* **Problem description**: Every line below containing the word "OChan" should be found and copied.
------------------------------------
(** * markstruct: a model of the reflective traversal and its properties

    The Go package walks a struct through [reflect], renders the string
    fields it finds with a Markdown converter and writes the result back in
    place.  The development below embeds

    - the part of Go's [reflect] the package calls (values with their
      addressability and read-only flags over a store of variables),
    - the package itself ([process], [convert], [convertMap],
      [convertSlice], [convertStruct], [convertString], the tag helpers),

    and then states the properties of the traversal. *)

From Stdlib Require Import String Ascii ZArith List Bool Lia.
From stdpp Require Import base option list strings.

Local Open Scope string_scope.
Local Open Scope list_scope.

(** ** Errors ([errors.New], [fmt.Errorf] with [%w], [errors.Is]) *)

Module errors.

Inductive error : Type :=
| New (msg : string)
| Wrapf (inner : error) (suffix : string).

#[global] Instance error_eq_dec : EqDecision error.
Proof. solve_decision. Defined.

Fixpoint Is (err target : error) : bool :=
  bool_decide (err = target)
  || match err with
     | Wrapf inner _ => Is inner target
     | New _ => false
     end.

End errors.

Abbreviation error := errors.error.

(** ** The store: Go variables

    Every variable (a struct, each of its fields, each element of an array
    or of a slice's backing array, the target of a pointer, the boxed value
    of an interface) is a location of the store.  A composite variable
    names the locations of its parts, so that a field is reached either
    through its struct or through a pointer to it, as in Go.  Maps are
    reference objects: a map variable holds the location of the map
    object.  Go draws the order in which [MapKeys] lists the keys of a map
    afresh at every call; the order of the entries of a map object stands
    for the order drawn for the traversal at hand, so that one and the same
    Go value, traversed twice, is two stores whose map objects may list
    their entries in different orders.  Statements about one traversal hold
    for every order. *)

Abbreviation loc := nat.

Module reflect.

Inductive Kind : Type :=
| KInvalid | KBool | KInt | KUint | KFloat | KComplex | KArray | KChan
| KFunc | KInterface | KMap | KPtr | KSlice | KString | KStruct
| KUnsafePointer.

#[global] Instance Kind_eq_dec : EqDecision Kind.
Proof. solve_decision. Defined.

(** Kinds the package never looks into. *)
Inductive Opaque : Type :=
| OBool | OInt | OUint | OFloat | OComplex | OChan | OFunc | OInterface
| OUnsafePointer.

Definition opaqueKind (o : Opaque) : Kind :=
  match o with
  | OBool => KBool | OInt => KInt | OUint => KUint | OFloat => KFloat
  | OComplex => KComplex | OChan => KChan | OFunc => KFunc
  | OInterface => KInterface | OUnsafePointer => KUnsafePointer
  end.

(** [reflect.StructTag], already split into its [key:"value"] pairs. *)
Definition StructTag := list (string * string).

Fixpoint Get (tag : StructTag) (key : string) : string :=
  match tag with
  | [] => ""
  | (k, v) :: rest => if String.eqb k key then v else Get rest key
  end.

Record StructField : Type := {
  Name : string;
  Exported : bool;      (* PkgPath is empty *)
  Anonymous : bool;     (* embedded field *)
  Tag : StructTag
}.

(** Map keys.  [NaNKey] stands for a key that is not equal to itself (a
    floating-point NaN, or a composite key that contains one): [MapKeys]
    returns it, no lookup finds it, and every assignment under it adds an
    entry.  The number stands for its bits, which several entries of one
    map can share. *)
Inductive MapKey : Type :=
| IntKey (z : Z)
| StringKey (s : string)
| NaNKey (n : nat).

#[global] Instance MapKey_eq_dec : EqDecision MapKey.
Proof. solve_decision. Defined.

Definition is_nan (k : MapKey) : bool :=
  match k with
  | NaNKey _ => true
  | _ => false
  end.

(** [k == k'] as a map compares keys. *)
Definition key_match (k k' : MapKey) : bool :=
  negb (is_nan k) && bool_decide (k = k').

(** The element type of a map, as far as the package can tell: the
    predeclared type [string], or another type, of which the kind is what
    matters.  [TOther KString] is a named string type ([type HTML string]):
    its kind is String, and a value of type [string] is not assignable to
    it. *)
Inductive ElemType : Type :=
| TString
| TOther (k : Kind).

Definition elemKind (t : ElemType) : Kind :=
  match t with
  | TString => KString
  | TOther k => k
  end.

Inductive cell : Type :=
| CString (s : string)
| CPtr (target : option loc)
| CSlice (elems : list loc)
| CArray (elems : list loc)
| CMap (elem : ElemType) (obj : option loc)
| CMapObj (entries : list (MapKey * string))
| CStruct (fields : list (StructField * loc))
| COpaque (k : Opaque) (bits : Z).

Abbreviation store := (list cell).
------------------------------------
* **The answer**:
| OBool | OInt | OUint | OFloat | OComplex | OChan | OFunc | OInterface
  | OComplex => KComplex | OChan => KChan | OFunc => KFunc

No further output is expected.